Dava dilekçesinde, tutuklama tarihinden itibaren faiz talebinde bulunulmasına rağmen, davacı lehine hükmolunan manevi tazminat için, dava tarihinden itibaren faize hükmedilmesi temyiz edenin sıfatına göre bozma nedeni yapılmamıştır.

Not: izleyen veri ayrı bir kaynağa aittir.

(** ** Field updates *)

Definition set_peers (v : list string) (n : RaftNode) : RaftNode :=
  mkRaftNode (nid n) v (currentTerm n) (votedFor n) (rlog n) (state n) (commitIndex n)
    (lastApplied n) (nextIndex n) (matchIndex n) (lastHeardFrom n) (config n) (leaderID n)
    (lastLeaderContact n) (snapshotData n) (snapshotNotifyC n) (stopCh n) (heartbeatC n)
    (commitNotifyC n) (heartbeatsRecv n) (heartbeatsSent n) (disk n).
Definition set_currentTerm (v : Z) (n : RaftNode) : RaftNode :=
  mkRaftNode (nid n) (peers n) v (votedFor n) (rlog n) (state n) (commitIndex n) (lastApplied n)
    (nextIndex n) (matchIndex n) (lastHeardFrom n) (config n) (leaderID n) (lastLeaderContact n)
    (snapshotData n) (snapshotNotifyC n) (stopCh n) (heartbeatC n) (commitNotifyC n)
    (heartbeatsRecv n) (heartbeatsSent n) (disk n).
Definition set_votedFor (v : string) (n : RaftNode) : RaftNode :=
  mkRaftNode (nid n) (peers n) (currentTerm n) v (rlog n) (state n) (commitIndex n) (lastApplied
    n) (nextIndex n) (matchIndex n) (lastHeardFrom n) (config n) (leaderID n) (lastLeaderContact
    n) (snapshotData n) (snapshotNotifyC n) (stopCh n) (heartbeatC n) (commitNotifyC n)
    (heartbeatsRecv n) (heartbeatsSent n) (disk n).
Definition set_rlog (v : Log) (n : RaftNode) : RaftNode :=
  mkRaftNode (nid n) (peers n) (currentTerm n) (votedFor n) v (state n) (commitIndex n)
    (lastApplied n) (nextIndex n) (matchIndex n) (lastHeardFrom n) (config n) (leaderID n)
    (lastLeaderContact n) (snapshotData n) (snapshotNotifyC n) (stopCh n) (heartbeatC n)
    (commitNotifyC n) (heartbeatsRecv n) (heartbeatsSent n) (disk n).
Definition set_state (v : NodeState) (n : RaftNode) : RaftNode :=
  mkRaftNode (nid n) (peers n) (currentTerm n) (votedFor n) (rlog n) v (commitIndex n)
    (lastApplied n) (nextIndex n) (matchIndex n) (lastHeardFrom n) (config n) (leaderID n)
    (lastLeaderContact n) (snapshotData n) (snapshotNotifyC n) (stopCh n) (heartbeatC n)
    (commitNotifyC n) (heartbeatsRecv n) (heartbeatsSent n) (disk n).
Definition set_commitIndex (v : Z) (n : RaftNode) : RaftNode :=
  mkRaftNode (nid n) (peers n) (currentTerm n) (votedFor n) (rlog n) (state n) v (lastApplied n)
    (nextIndex n) (matchIndex n) (lastHeardFrom n) (config n) (leaderID n) (lastLeaderContact n)
    (snapshotData n) (snapshotNotifyC n) (stopCh n) (heartbeatC n) (commitNotifyC n)
    (heartbeatsRecv n) (heartbeatsSent n) (disk n).
Definition set_lastApplied (v : Z) (n : RaftNode) : RaftNode :=
  mkRaftNode (nid n) (peers n) (currentTerm n) (votedFor n) (rlog n) (state n) (commitIndex n) v
    (nextIndex n) (matchIndex n) (lastHeardFrom n) (config n) (leaderID n) (lastLeaderContact n)
    (snapshotData n) (snapshotNotifyC n) (stopCh n) (heartbeatC n) (commitNotifyC n)
    (heartbeatsRecv n) (heartbeatsSent n) (disk n).
Definition set_nextIndex (v : gmap string Z) (n : RaftNode) : RaftNode :=
  mkRaftNode (nid n) (peers n) (currentTerm n) (votedFor n) (rlog n) (state n) (commitIndex n)
    (lastApplied n) v (matchIndex n) (lastHeardFrom n) (config n) (leaderID n) (lastLeaderContact
    n) (snapshotData n) (snapshotNotifyC n) (stopCh n) (heartbeatC n) (commitNotifyC n)
    (heartbeatsRecv n) (heartbeatsSent n) (disk n).
Definition set_matchIndex (v : gmap string Z) (n : RaftNode) : RaftNode :=
  mkRaftNode (nid n) (peers n) (currentTerm n) (votedFor n) (rlog n) (state n) (commitIndex n)
    (lastApplied n) (nextIndex n) v (lastHeardFrom n) (config n) (leaderID n) (lastLeaderContact
    n) (snapshotData n) (snapshotNotifyC n) (stopCh n) (heartbeatC n) (commitNotifyC n)
    (heartbeatsRecv n) (heartbeatsSent n) (disk n).
Definition set_lastHeardFrom (v : gmap string Z) (n : RaftNode) : RaftNode :=
  mkRaftNode (nid n) (peers n) (currentTerm n) (votedFor n) (rlog n) (state n) (commitIndex n)
    (lastApplied n) (nextIndex n) (matchIndex n) v (config n) (leaderID n) (lastLeaderContact n)
    (snapshotData n) (snapshotNotifyC n) (stopCh n) (heartbeatC n) (commitNotifyC n)
    (heartbeatsRecv n) (heartbeatsSent n) (disk n).
Definition set_leaderID (v : string) (n : RaftNode) : RaftNode :=
  mkRaftNode (nid n) (peers n) (currentTerm n) (votedFor n) (rlog n) (state n) (commitIndex n)
    (lastApplied n) (nextIndex n) (matchIndex n) (lastHeardFrom n) (config n) v (lastLeaderContact
    n) (snapshotData n) (snapshotNotifyC n) (stopCh n) (heartbeatC n) (commitNotifyC n)
    (heartbeatsRecv n) (heartbeatsSent n) (disk n).
Definition set_lastLeaderContact (v : Z) (n : RaftNode) : RaftNode :=
  mkRaftNode (nid n) (peers n) (currentTerm n) (votedFor n) (rlog n) (state n) (commitIndex n)
    (lastApplied n) (nextIndex n) (matchIndex n) (lastHeardFrom n) (config n) (leaderID n) v
    (snapshotData n) (snapshotNotifyC n) (stopCh n) (heartbeatC n) (commitNotifyC n)
    (heartbeatsRecv n) (heartbeatsSent n) (disk n).
Definition set_snapshotData (v : bytes) (n : RaftNode) : RaftNode :=
  mkRaftNode (nid n) (peers n) (currentTerm n) (votedFor n) (rlog n) (state n) (commitIndex n)
    (lastApplied n) (nextIndex n) (matchIndex n) (lastHeardFrom n) (config n) (leaderID n)
    (lastLeaderContact n) v (snapshotNotifyC n) (stopCh n) (heartbeatC n) (commitNotifyC n)
    (heartbeatsRecv n) (heartbeatsSent n) (disk n).
Definition set_snapshotNotifyC (v : option snapshotToApply) (n : RaftNode) : RaftNode :=
  mkRaftNode (nid n) (peers n) (currentTerm n) (votedFor n) (rlog n) (state n) (commitIndex n)
    (lastApplied n) (nextIndex n) (matchIndex n) (lastHeardFrom n) (config n) (leaderID n)
    (lastLeaderContact n) (snapshotData n) v (stopCh n) (heartbeatC n) (commitNotifyC n)
    (heartbeatsRecv n) (heartbeatsSent n) (disk n).
Definition set_stopCh (v : bool) (n : RaftNode) : RaftNode :=
  mkRaftNode (nid n) (peers n) (currentTerm n) (votedFor n) (rlog n) (state n) (commitIndex n)
    (lastApplied n) (nextIndex n) (matchIndex n) (lastHeardFrom n) (config n) (leaderID n)
    (lastLeaderContact n) (snapshotData n) (snapshotNotifyC n) v (heartbeatC n) (commitNotifyC n)
    (heartbeatsRecv n) (heartbeatsSent n) (disk n).
Definition set_heartbeatC (v : bool) (n : RaftNode) : RaftNode :=
  mkRaftNode (nid n) (peers n) (currentTerm n) (votedFor n) (rlog n) (state n) (commitIndex n)
    (lastApplied n) (nextIndex n) (matchIndex n) (lastHeardFrom n) (config n) (leaderID n)
    (lastLeaderContact n) (snapshotData n) (snapshotNotifyC n) (stopCh n) v (commitNotifyC n)
    (heartbeatsRecv n) (heartbeatsSent n) (disk n).
Definition set_commitNotifyC (v : bool) (n : RaftNode) : RaftNode :=
  mkRaftNode (nid n) (peers n) (currentTerm n) (votedFor n) (rlog n) (state n) (commitIndex n)
    (lastApplied n) (nextIndex n) (matchIndex n) (lastHeardFrom n) (config n) (leaderID n)
    (lastLeaderContact n) (snapshotData n) (snapshotNotifyC n) (stopCh n) (heartbeatC n) v
    (heartbeatsRecv n) (heartbeatsSent n) (disk n).
Definition set_heartbeatsRecv (v : Z) (n : RaftNode) : RaftNode :=
  mkRaftNode (nid n) (peers n) (currentTerm n) (votedFor n) (rlog n) (state n) (commitIndex n)
    (lastApplied n) (nextIndex n) (matchIndex n) (lastHeardFrom n) (config n) (leaderID n)
    (lastLeaderContact n) (snapshotData n) (snapshotNotifyC n) (stopCh n) (heartbeatC n)
    (commitNotifyC n) v (heartbeatsSent n) (disk n).
Definition set_heartbeatsSent (v : Z) (n : RaftNode) : RaftNode :=
  mkRaftNode (nid n) (peers n) (currentTerm n) (votedFor n) (rlog n) (state n) (commitIndex n)
    (lastApplied n) (nextIndex n) (matchIndex n) (lastHeardFrom n) (config n) (leaderID n)
    (lastLeaderContact n) (snapshotData n) (snapshotNotifyC n) (stopCh n) (heartbeatC n)
    (commitNotifyC n) (heartbeatsRecv n) v (disk n).
Definition set_disk (v : Disk) (n : RaftNode) : RaftNode :=
  mkRaftNode (nid n) (peers n) (currentTerm n) (votedFor n) (rlog n) (state n) (commitIndex n)
    (lastApplied n) (nextIndex n) (matchIndex n) (lastHeardFrom n) (config n) (leaderID n)
    (lastLeaderContact n) (snapshotData n) (snapshotNotifyC n) (stopCh n) (heartbeatC n)
    (commitNotifyC n) (heartbeatsRecv n) (heartbeatsSent n) v.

Bozmaya uyularak yapılan incelemeye, toplanıp karar yerinde gösterilen delillere, incelenen dosya kapsamına göre, davalı vekilinin sair temyiz itirazlarının reddine, ancak;

1-Nesnel bir ölçüt olmamakla birlikte, hükmedilecek manevi tazminatın davacının sosyal ve ekonomik durumu, üzerine atılı suçun niteliği, tutuklanmasına neden olan olayın cereyan tarzı, tutuklu kaldığı süre ve benzeri hususlar ile tazminat davasının kesinleşeceği tarihe kadar davacının elde edeceği parasal değer dikkate alınıp, hak ve nasafet ilkelerine uygun makul bir miktar olarak tayin ve tespiti gerekirken, davacı lehine belirlenen ölçütlere uymayacak miktarda fazla manevi tazminata hükmolunması,

2-Yapılan temyiz incelemeleri sırasında, aynı konu ve haksız tutuklama nedenine dayalı olarak birden fazla dava açıldığının tespit edilmesi nedeniyle, hazine zararına yol açan mükerrer davalara ilişkin ödemelerin önlenmesinin temini ve kamu kaynaklarının etkili, verimli ve hukuka uygun kullanılması bakımından, davacı lehine aynı konu ve haksız tutuklama nedenine dayalı açılmış başka dava bulunup bulunmadığının, Ulusal Yargı Ağı Bilişim Sistemi üzerinden sorgulanıp, ilgili maliye hazinesinden sorularak tespit edilmesi gerektiğinin gözetilmemesi,

İsabetsiz olup, davalı vekilinin temyiz itirazları bu nedenle yerinde görüldüğünden hükmün 5320 sayılı Kanun’un 8/1. maddesi uyarınca halen uygulanmakta olan 1412 sayılı CMUK’un 321. maddesi gereğince isteme uygun olarak BOZULMASINA, 23.06.2014 tarihinde oyçokluğuyla karar verildi.